提着画箱走进荡口古镇时,只是想着找一处安静的角落,把心慢慢摊开,像铺开一张素纸。
我选了一处临河的石墩坐下,支起画箱,不急着动笔。看水,看桥,看瓦檐层层叠叠,看树叶被温柔的风牵着轻轻起舞。古镇的美是含蓄的,它不声张,不锋利,更不耀眼,只在这悠长的光阴里静静的坐着。一切都温润圆融,像是被河水泡软了的岁月。
画第一笔时,手是轻的。
先画这条河吧。水不深,也不急,乌篷船摇过,橹声在水面拖出一道长长的水痕,很快便又悄然合拢。我不敢用太重的颜色,怕惊扰了这一河的安静。水色是浅灰的蓝,掺了一点儿天光,融了一点屋瓦的影,淡淡的,像藏在心底的心事。
再画那座桥。
镇子里有好多座石桥,桥不大,它们躬着身子,几百年就这样静伏在水上。青石被岁月与脚步磨得温润发亮,纹路里藏着风雨,藏着一代又一代人走过的脚印。

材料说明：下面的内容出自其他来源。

(** * TravelDayCalc: the gap annotator and the travel logic

    A shallow embedding of the two logic functions of
    [travel_day_calc_v1_1.py], [calculate_gaps] and [apply_user_logic],
    of the loader [load_and_process_schedule] and of the cost sheet of
    [export_to_excel], together with the properties of the stay-period
    computation, of a loaded schedule and of an exported sheet.

    The ordinals stand for the dates that a [Timestamp] holds with a day
    to spare on either side: there the arithmetic and the [strftime] of
    the model are those of pandas, while beyond them the source raises
    where the model computes on.

    A pandas [DataFrame] is a list of row records in index order.  A
    [pd.Timestamp] without a time of day is the proleptic Gregorian
    ordinal of its date (Python's [date.toordinal()]: day 1 is
    01.01.0001, a Monday), so [timedelta(days=k)] is the addition of [k]
    and [(a - b).days] is a subtraction.  [NaT] and [None] are [None]. *)

From Stdlib Require Import ZArith String Ascii List Bool Lia.
From Stdlib Require OrderedTypeEx.
From stdpp Require Import base option list gmap strings sorting pretty.

Local Open Scope string_scope.
Local Open Scope Z_scope.

(** ** Dates *)

Module Date.

(** [Timestamp.weekday()]: Monday is 0, Sunday is 6. *)
Definition weekday (d : Z) : Z := (d + 6) mod 7.

(** [pd.date_range(start=s, end=e)]: every day from [s] to [e], both
    included; empty when [e] is before [s]. *)
Definition date_range (s e : Z) : list Z := seqZ s (e - s + 1).

(** The civil date (year, month, day) of an ordinal. *)
Definition civil (d : Z) : Z * Z * Z :=
  let z := d + 305 in
  let era := z / 146097 in
  let doe := z - era * 146097 in
  let yoe := (doe - doe / 1460 + doe / 36524 - doe / 146096) / 365 in
  let doy := doe - (365 * yoe + yoe / 4 - yoe / 100) in
  let mp := (5 * doy + 2) / 153 in
  let day := doy - (153 * mp + 2) / 5 + 1 in
  let m := if mp <? 10 then mp + 3 else mp - 9 in
  let y := yoe + era * 400 + (if m <=? 2 then 1 else 0) in
  (y, m, day).

Definition digit (n : Z) : string :=
  String (ascii_of_nat (48 + Z.to_nat (n mod 10))) EmptyString.

Definition two_digits (n : Z) : string := digit (n / 10) +:+ digit n.

Definition four_digits (n : Z) : string :=
  digit (n / 1000) +:+ digit (n / 100) +:+ digit (n / 10) +:+ digit n.

(** [ts.strftime('%d.%m.%Y')]. *)
Definition strftime (d : Z) : string :=
  let '(y, m, day) := civil d in
  two_digits day +:+ "." +:+ two_digits m +:+ "." +:+ four_digits y.

End Date.

(** ** Data frames *)

Module Frame.

(** [df.sort_values(...)] under the order [leb], as an insertion sort
    that keeps rows with equal keys in their order.  The order pandas
    gives to rows with equal keys cannot be seen here: such rows agree on
    every column the two functions read. *)
Fixpoint insert_sorted {A} (leb : A -> A -> bool) (x : A) (l : list A) : list A :=
  match l with
  | [] => [x]
  | y :: l' => if leb x y then x :: l else y :: insert_sorted leb x l'
  end.

Definition sort_values {A} (leb : A -> A -> bool) (l : list A) : list A :=
  foldr (insert_sorted leb) [] l.

(** [df.groupby(...)] with pandas' defaults [sort=True] and
    [dropna=True]: a row whose key has a null component ([key] gives
    [None]) belongs to no group; the groups come in ascending order of
    their keys, the rows of a group in the order of the frame. *)
Definition groupby {A K} `{EqDecision K} (leb : K -> K -> bool)
    (key : A -> option K) (df : list A) : list (K * list A) :=
  let keys := sort_values leb (remove_dups (omap key df)) in
  map (fun k => (k, filter (fun r => key r = Some k) df)) keys.

(** [Series.min()] and [Series.max()] of a column of dates.  The column
    of a group is never empty; pandas gives [NaT] on an empty column, for
    which 0 stands here. *)
Definition col_min (l : list Z) : Z :=
  match l with [] => 0 | d :: ds => foldr Z.min d ds end.

Definition col_max (l : list Z) : Z :=
  match l with [] => 0 | d :: ds => foldr Z.max d ds end.

(** [Series.diff().dt.days - 1] followed by [fillna(0).astype(int)]:
    the first row has no predecessor and gets 0. *)
Fixpoint diff_gap (prev : option Z) (dates : list Z) : list Z :=
  match dates with
  | [] => []
  | d :: ds =>
      match prev with None => 0 | Some p => d - p - 1 end :: diff_gap (Some d) ds
  end.

(** [Series.cumsum()] of a boolean column, [acc] being the sum so far. *)
Fixpoint cumsum (acc : Z) (bs : list bool) : list Z :=
  match bs with
  | [] => []
  | b :: bs' =>
      let acc' := acc + (if b then 1 else 0) in
      acc' :: cumsum acc' bs'
  end.

End Frame.

(** ** Errors

    The two exceptions [apply_user_logic] can raise on well-typed input. *)

Inductive PyError := ValueError | UnboundLocalError.

Inductive PyResult (A : Type) :=
| Ok (a : A)
| Raise (e : PyError).

Arguments Ok {A} a.
Arguments Raise {A} e.

#[global] Instance PyResult_ret : MRet PyResult := fun A a => Ok a.

#[global] Instance PyResult_bind : MBind PyResult := fun A B f m =>
  match m with
  | Ok a => f a
  | Raise e => Raise e
  end.

(** A [for] loop over [l] whose body can raise. *)
Fixpoint for_each {A S} (body : A -> S -> PyResult S) (l : list A) (s : S)
    : PyResult S :=
  match l with
  | [] => Ok s
  | x :: l' => s' ← body x s; for_each body l' s'
  end.

(** Reading a local variable: [None] is a name that is not bound yet. *)
Definition read_local {A} (v : option A) : PyResult A :=
  match v with
  | Some a => Ok a
  | None => Raise UnboundLocalError
  end.

(** ** The gap annotator: [calculate_gaps] *)

(** A row of [df_cast_dates] as [load_and_process_schedule] returns it. *)
Record CastDate := {
  Cast_Member : string;
  Shooting_Date : Z
}.

(** A row of the frame [calculate_gaps] returns. *)
Record GapRow := {
  cast_date : CastDate;
  Previous_Shooting_Date : option Z;
  Gap : Z;
  Weekends_in_Gap : Z
}.

(** [df.groupby('Cast Member')['Shooting Date'].shift(1)]: for every row,
    the date of the previous row of the same cast member in the frame.
    [last] maps a cast member to the date of their latest row so far. *)
Fixpoint shift_by_member (last : gmap string Z) (df : list CastDate)
    : list (option Z) :=
  match df with
  | [] => []
  | r :: df' =>
      last !! Cast_Member r
        :: shift_by_member (<[Cast_Member r := Shooting_Date r]> last) df'
  end.

Definition weekends_in_gap (row : GapRow) : Z :=
  match Previous_Shooting_Date row with
  | None => 0
  | Some previous =>
      if Gap row <=? 0 then 0
      else
        let gap_range :=
          Date.date_range (previous + 1) (Shooting_Date (cast_date row) - 1) in
        Z.of_nat (length (filter (fun d => 5 <= Date.weekday d) gap_range))
  end.

(** A row with its new columns, given the shifted date: ['Gap'] is the
    difference in days less one, and 0 where the shifted date is null
    ([fillna(0)]).  [weekends_in_gap] is applied to the row that has the
    first two new columns. *)
Definition gap_row (r : CastDate) (previous : option Z) : GapRow :=
  let gap :=
    match previous with
    | Some p => Shooting_Date r - p - 1
    | None => 0
    end in
  let row := {| cast_date := r; Previous_Shooting_Date := previous;
                Gap := gap; Weekends_in_Gap := 0 |} in
  {| cast_date := r; Previous_Shooting_Date := previous;
     Gap := gap; Weekends_in_Gap := weekends_in_gap row |}.

Definition calculate_gaps (df_cast_dates : list CastDate) : list GapRow :=
  zip_with gap_row df_cast_dates (shift_by_member ∅ df_cast_dates).

(** ** The period resolver and the travel logic: [apply_user_logic] *)

(** The value under ['Start Date'] or ['End Date'] of a shooting period:
    a timestamp ([NaT] when [None]) or a string still to be parsed. *)
Inductive DateField :=
| Ts (t : option Z)
| DateStr (s : string).

(** An entry of [shooting_periods]. *)
Record ShootingPeriod := {
  Name : string;
  Location : string;
  Start_Date : DateField;
  End_Date : DateField
}.

(** A value of [cast_member_settings]. *)
Record CastSetting := {
  include : bool;
  home_location : string
}.

#[global] Instance CastSetting_inhabited : Inhabited CastSetting :=
  populate {| include := false; home_location := "" |}.

(** What [pd.to_datetime] does with a string: a timestamp, [NaT]
    ([Parses None]) or an exception. *)
Inductive Parsed :=
| Parses (t : option Z)
| ParseError.

(** A row of [df_summary] (an entry of [results]). *)
Record SummaryRow := {
  s_Cast_Member : string;
  s_Home_Location : string;
  s_Travel_Days : Z;
  s_Accommodation_Nights : Z;
  s_Requires_Travel : bool
}.

(** An entry of [export_data]. *)
Record ExportRecord := {
  e_Cast_Member : string;
  e_Home_Location : string;
  e_Period_Name : string;
  e_Period_Number : Z;
  e_Period_Dates : string;
  e_Period_Start_Date : Z;
  e_Period_End_Date : Z;
  e_Period_Travel_Days : Z;
  e_Period_Accommodation_Nights : Z;
  e_Number_of_Shooting_Days : Z;
  e_Number_of_Gap_Days : Z;
  e_Number_of_Travel_Days : Z;
  e_Shooting_Dates : list Z;
  e_X : Z;
  e_4X : Z;
  e_Requires_Travel : bool
}.

(** An entry of [calendar_data]. *)
Record CalendarEvent := {
  c_Cast_Member : string;
  c_Title : string;
  c_Start : string;
  c_End : string;
  c_Description : string;
  c_Location : string;
  c_AllDay : string
}.

(** The names of [apply_user_logic] that live across the iterations of
    its loops.  [arrival_date] and [departure_date] are assigned only in
    some branches, so they may be unbound ([None]) or hold the value of
    an earlier iteration.  The list [summary] is only logged and is left
    out. *)
Record State := {
  arrival_date : option Z;
  departure_date : option Z;
  total_accommodation : Z;
  total_travel : Z;
  results : list SummaryRow;
  export_data : list ExportRecord;
  calendar_data : list CalendarEvent
}.

Definition init_state : State :=
  {| arrival_date := None; departure_date := None;
     total_accommodation := 0; total_travel := 0;
     results := []; export_data := []; calendar_data := [] |}.

(** The key of the outer [groupby]. *)
Definition GroupKey : Type := string * string * string * bool.

Definition member_date_leb (a b : CastDate) : bool :=
  match String.compare (Cast_Member a) (Cast_Member b) with
  | Lt => true
  | Eq => Shooting_Date a <=? Shooting_Date b
  | Gt => false
  end.

Definition bool_leb (a b : bool) : bool := implb a b.

(** Tuples of keys compare lexicographically. *)
Definition group_key_leb (a b : GroupKey) : bool :=
  let '(n1, h1, p1, t1) := a in
  let '(n2, h2, p2, t2) := b in
  match String.compare n1 n2 with
  | Lt => true
  | Gt => false
  | Eq =>
      match String.compare h1 h2 with
      | Lt => true
      | Gt => false
      | Eq =>
          match String.compare p1 p2 with
          | Lt => true
          | Gt => false
          | Eq => bool_leb t1 t2
          end
      end
  end.

(** A comparison of timestamps; any comparison with [NaT] is false. *)
Definition ts_le (a b : option Z) : bool :=
  match a, b with
  | Some x, Some y => x <=? y
  | _, _ => false
  end.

不言不语,不怨不叹,只以一身沉默的弧度,接住流水,接住时光,也接住了人间匆匆来去的悲欢。
桥边的老屋,天生就是一幅画。
白墙被光阴浸得淡了,斑斑驳驳,像是一幅洇开了的水墨。墨色浓淡适宜,深浅有序,风一吹,仿佛要融进天光里去。木窗半开半合着,没有刻意的雕琢,只留着岁月慢慢磨出来的旧。
这种旧若在别处,许是陈旧,可在荡口,却成了一种情调、一帧静美的画面。不耀眼亦不喧哗,像一册被反复摩挲的旧纸,被时光读软了,读淡了,读褪了颜色,反倒更添了几分绵长的故事感。
人走得多了,路便平坦了;风吹得久了,墙便柔软了;日子长了,连斑驳也成了风景。
人这一生,大抵也是如此。从鲜亮到沉静,从喧嚣到安然,最后都要归于一份朴素。这一墙、一瓦、一窗、一旧,原来藏着的,是人心最踏实的归途。走累了来这里坐坐,不必问来路,也不必忧归途,只看檐角垂落的光阴,听流水漫过青石的声响。那些放不下的执念,理不清的纷扰,在这里都会慢慢轻下去,淡下去,化作心底一抹淡淡的安稳。
画画本是一件孤独的事,可在荡口,孤独也变得温柔起来。忽然之间,我便不再是过客。我是檐角的一片瓦,是桥身的一块石,是风,是云,是摇曳的树影。世间万物看似纷乱,实则各有轨迹,各有归处。
日头慢慢西斜,光影也暖了下来。我收起笔,画并未完成,却也不必完成。有些风景,本不该画得太满;有些心情,本就该留一点空白。
起身时,河水依旧在流,石桥依旧在等。
夕阳落进河里,水面泛起一片暖意。那抹树梢上的新绿,也越发的柔美起来。橹声远了,灯火亮了,荡口依旧沉默,像一位慈悲的长者,包容着所有疲惫的灵魂。此刻的古镇落满金辉,温柔如初。